The Hillsborough Area Regional Transit (HART) in Florida decided to lease 4 Tesla Model X SUVs to create an electric ride-sharing service.

They recently took delivery of the vehicles (pictured above), which they managed to acquire through private donations from local businesses in the University of South Florida (USF) area – where the service will be offered.

It’s part of HART’s HyperLink program, which is already in operation in several markets, but they want to modernize the service in a big way with the Model X which will only be available in the USF area.
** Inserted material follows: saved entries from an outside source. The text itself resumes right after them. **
(** X21. Reading a trace is compositional: the facts of two runs of lines
    read one after the other are the facts of the first followed by the
    facts of the second, and the first exception met, if any, is the
    result. *)
Theorem X21_parse_trace_of_appended_lines (lines1 lines2 : list string) :
  parse_trace (lines1 ++ lines2)
  = (fs1 ← parse_trace lines1; fs2 ← parse_trace lines2; Ok (fs1 ++ fs2)).
Proof. apply parse_trace_app. Qed.

(** X22. A trace line that is blank, starts with [#] or holds fewer than
    three fields is passed over without an error: removing it from the trace
    changes nothing. *)
Theorem X22_parse_trace_skips_short_lines
    (pre post : list string) (line : string) :
  blank_or_comment (Py.strip line) = true
  ∨ (length (Py.split (Py.strip line)) < 3)%nat →
  parse_trace (pre ++ line :: post) = parse_trace (pre ++ post).
Proof.
  intros Hskip.
  assert (parse_trace [line] = Ok []) as Hl.
  { unfold parse_trace. cbn [parse_trace_loop].
    by rewrite parse_trace_step_skip. }
  change (line :: post) with ([line] ++ post).
  rewrite (parse_trace_app pre ([line] ++ post)), (parse_trace_app [line] post),
    (parse_trace_app pre post), Hl.
  destruct (parse_trace pre) as [fs1|e]; [|done]. cbn [mbind result_bind].
  by destruct (parse_trace post).
Qed.

Lemma X22_parse_trace_skips_short_lines_witness :
  parse_trace ["0x40 1 0x100"; "0x80 0"; "0x80 0 0x84"]
  = parse_trace ["0x40 1 0x100"; "0x80 0 0x84"].
Proof.
  apply (X22_parse_trace_skips_short_lines ["0x40 1 0x100"] ["0x80 0 0x84"] "0x80 0").
  right. vm_compute. lia.
Defined.

(** ** Register names *)

Section RegisterNames.

Lemma lower_char_idem c : Py.lower_char (Py.lower_char c) = Py.lower_char c.
Proof. by destruct c as [[] [] [] [] [] [] [] []]. Qed.

Lemma lower_idem s : Py.lower (Py.lower s) = Py.lower s.
Proof.
  unfold Py.lower. induction s as [|c s IH]; [done|].
  cbn [Py.map_chars]. by rewrite lower_char_idem, IH.
Qed.

End RegisterNames.

(** X23. Register names are case-insensitive: a token and its lower-case
    form resolve alike, to the same register or the same exception. *)
Theorem X23_register_names_case_insensitive (reg : string) :
  _parse_register (Py.lower reg) = _parse_register reg.
Proof. unfold _parse_register. by rewrite lower_idem. Qed.

(** X24. Every ABI alias of the table resolves to its own register number,
    which lies in 0..31: no alias begins with [x], so none is taken for a
    numeric register. *)
Theorem X24_aliases_resolve_to_table_values :
  Forall (λ entry, _parse_register entry.1 = Ok entry.2 ∧ 0 <= entry.2 < 32)
    reg_map.
Proof. unfold reg_map. repeat constructor; by vm_compute. Qed.

(** ** Lines that are no instructions, and the table across calls *)

Section Lines.

Lemma instruction_lines_app lines1 lines2 :
  instruction_lines (lines1 ++ lines2)
  = instruction_lines lines1 ++ instruction_lines lines2.
Proof. apply List.filter_app. Qed.

Lemma pass1_step_blank st line :
  blank_or_comment (Py.strip line) = true → pass1_step st line = st.
Proof. destruct st as [L a]. unfold pass1_step. by intros ->. Qed.

Lemma pass1_drop_blank L pre line post :
  blank_or_comment (Py.strip line) = true →
  pass1 L (pre ++ line :: post) = pass1 L (pre ++ post).
Proof.
  intros Hb. unfold pass1. rewrite !fold_left_app. cbn [fold_left].
  by rewrite pass1_step_blank.
Qed.

Lemma instruction_lines_drop_blank pre line post :
  blank_or_comment (Py.strip line) = true →
  instruction_lines (pre ++ line :: post) = instruction_lines (pre ++ post).
Proof.
  intros Hb. rewrite !instruction_lines_app. f_equal.
  cbn [instruction_lines List.filter]. unfold skipped at 1. by rewrite Hb.
Qed.

Lemma pass1_twice L lines : pass1 (pass1 L lines) lines = pass1 L lines.
Proof.
  rewrite (pass1_union (pass1 L lines)), (pass1_union L).
  by rewrite (assoc_L (∪)), (idemp_L (∪)).
Qed.

End Lines.

(** X25. Blank lines and lines that start with [#] never change the
    outcome: two texts whose lines differ by one such line leave the same
    label table and give the same words or the same exception. *)
Theorem X25_comment_lines_do_not_matter
    (self : RISCVAssembler) (s1 s2 : string) (pre post : list string)
    (line : string) :
  source_lines s1 = pre ++ line :: post →
  source_lines s2 = pre ++ post →
  blank_or_comment (Py.strip line) = true →
  assemble self s1 = assemble self s2.
Proof.
  intros H1 H2 Hb.
  assert (labels (assemble self s1).1 = labels (assemble self s2).1) as HL.
  { rewrite !assemble_labels, H1, H2. by apply pass1_drop_blank. }
  apply injective_projections.
  - unfold assemble in *. cbn [fst labels] in *. by rewrite HL.
  - rewrite !assemble_encode_all, HL, H1, H2.
    by rewrite instruction_lines_drop_blank.
Qed.

Lemma X25_comment_lines_do_not_matter_witness :
  assemble new_assembler ("nop" +:+ nl +:+ "# note" +:+ nl +:+ "nop")
  = assemble new_assembler ("nop" +:+ nl +:+ "nop").
Proof.
  apply (X25_comment_lines_do_not_matter new_assembler _ _ ["nop"] ["nop"] "# note");
    by vm_compute.
Defined.

(** X26. [assemble] only adds to the label table or overrides it: the
    table after the call is the table of the text's own labels laid over
    the table before the call. Assembling the same text again on the same
    instance then changes neither the table nor the result. *)
Theorem X26_labels_accumulate (self : RISCVAssembler) (s : string) :
  labels (assemble self s).1
    = labels (assemble new_assembler s).1 ∪ labels self ∧
  assemble (assemble self s).1 s = assemble self s.
Proof.
  split.
  - rewrite !assemble_labels. apply pass1_union.
  - assert (labels (assemble (assemble self s).1 s).1 = labels (assemble self s).1)
      as HL by (rewrite !assemble_labels; apply pass1_twice).
    apply injective_projections.
    + unfold assemble in *. cbn [fst labels instructions pc] in *. by rewrite HL.
    + by rewrite !assemble_result, HL.
Qed.

(** ** Where the round trip holds *)

(** X27. For funct3 and registers in range and an even offset, the fact
    derived from an encoded branch has target
    [(address + offset mod 4096) mod 2^32]: an offset from 0 to 4094 is
    recovered, and an offset from -4096 to -2 comes back 4096 too high. *)
Theorem X27_branch_target_read_back (i a f3 rs1 rs2 off : Z) :
  0 <= f3 < 8 → 0 <= rs1 < 32 → 0 <= rs2 < 32 → off mod 2 = 0 →
  derive i a (branch_word f3 rs1 rs2 off)
  = [(a, i mod 2 =? 0, (a + off mod 4096) mod 2 ^ 32)].
Proof.
  intros Hf3 Hrs1 Hrs2 Heven. unfold derive.
  rewrite low7_branch. cbn [Z.eqb Pos.eqb].
  rewrite branch_offset_of_branch_word by done.
  change 0xFFFFFFFF with (Z.ones 32). rewrite Z.land_ones by lia.
  do 3 f_equal. unfold field.
  change (2 ^ 1) with 2. change (2 ^ 11) with 2048.
  Z.div_mod_to_equations. lia.
Qed.

Lemma X27_branch_target_read_back_witness :
  derive 1 4 (branch_word 0 0 0 (-4)) = [(4, false, 4096)].
Proof.
  apply (X27_branch_target_read_back 1 4 0 0 0 (-4)); (lia || reflexivity).
Defined.

(** X28. For a register in range and an offset from 0 to 2^20 - 1, the
    fact derived from an encoded [jal] is taken and has the target
    [(address + offset - offset mod 4096) mod 2^32]: the offset is
    recovered exactly when it is a multiple of 4096. *)
Theorem X28_jal_target_read_back (i a rd off : Z) :
  0 <= rd < 32 → 0 <= off < 2 ^ 20 →
  derive i a (jal_word rd off)
  = [(a, true, (a + (off - off mod 4096)) mod 2 ^ 32)].
Proof.
  intros Hrd Hoff. unfold derive.
  rewrite low7_jal. cbn [Z.eqb Pos.eqb].
  rewrite jal_offset_of_jal_word by done.
  change 0xFFFFFFFF with (Z.ones 32). by rewrite Z.land_ones by lia.
Qed.

Lemma X28_jal_target_read_back_witness :
  derive 0 0 (jal_word 0 8192) = [(0, true, 8192)].
Proof.
  apply (X28_jal_target_read_back 0 0 0 8192); [lia|]. simpl. lia.
Defined.

(** ** Branches to labels *)

(** X9. When [assemble] returns its words and the [k]-th instruction line
    is a branch [op t1, t2, name] whose target [name] is in the label table
    with address [target], the [k]-th word is the branch word of the two
    resolved registers with the offset [target - 4 * k]: the distance from
    the branch's own address to the label. *)
Theorem X9_branch_to_label_is_relative
    (self : RISCVAssembler) (s : string) (ws : list Z) (k : nat)
    (l op t1 t2 name : string) (target : Z) :
  (assemble self s).2 = Ok ws →
  instruction_lines (source_lines s) !! k = Some l →
  Py.split (Py.replace "," " " (Py.strip l)) = [op; t1; t2; name] →
  mem (Py.lower op) ["beq"; "bne"; "blt"; "bge"] = true →
  labels (assemble self s).1 !! name = Some target →
  ∃ rs1 rs2,
    _parse_register t1 = Ok rs1 ∧ _parse_register t2 = Ok rs2 ∧
    ws !! k
    = Some (branch_word (default 0 (assoc (Py.lower op) branch_funct3_map))
              rs1 rs2 (target - 4 * Z.of_nat k)).
Proof.
  intros Hws Hl Hsplit Hop Hname.
  rewrite assemble_encode_all in Hws.
  destruct (encode_all_ok _ _ _ _ Hws) as [_ Hk].
  destruct (Hk k l Hl) as (w & Hw & He). rewrite Z.add_0_l in He.
  unfold encode_line in He. rewrite Hsplit in He.
  cbn [Py.index nth_error mbind result_bind List.tl] in He.
  rewrite Hop in He. unfold _encode_branch in He.
  cbn [Py.index nth_error mbind result_bind] in He.
  destruct (_parse_register t1) as [rs1|]; [|done].
  cbn [mbind result_bind] in He.
  destruct (_parse_register t2) as [rs2|]; [|done].
  cbn [mbind result_bind] in He.
  unfold resolve_offset in He. rewrite Hname in He.
  cbn [mbind result_bind] in He. injection He as <-.
  by exists rs1, rs2.
Qed.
Cesar Hernandez, government affairs specialist for HART, told the local Business Journal about taking every of the vehicles:

“They’re like little spaceships. Even when you get into them, you feel like you’re in a cockpit.”

The Model Xs will become available starting next week and people will be able to order the vehicles from the HyperLink app.

It’s interesting because if you believe that Tesla can achieve fully autonomous driving capabilities with the current hardware installed on its vehicles, like the company claims, it opens up some opportunities for transit companies.

As for HART, we understand that they currently don’t have the Enhanced Autopilot or Fully Self-Driving options. They are going to need drivers for now, but once the autonomous driving software is available and the legislation catches up, they could technically go autonomous by activating the features.

The only problem is that it would compete with Tesla’s own service, which the company has been calling ‘Tesla Network’, and they are apparently prohibiting the use of its autonomous cars for services other than Tesla’s, according to the fine prints on the option:

The details of ‘Tesla Network’ are still scarce at this time, but we assume that there will be some parameters that can be implemented to vehicles owned by third-parties, like HART’s Model Xs. Therefore, they could maybe simply incorporate the fleet into the Tesla Network with restrictions to only used the vehicles in the USF area.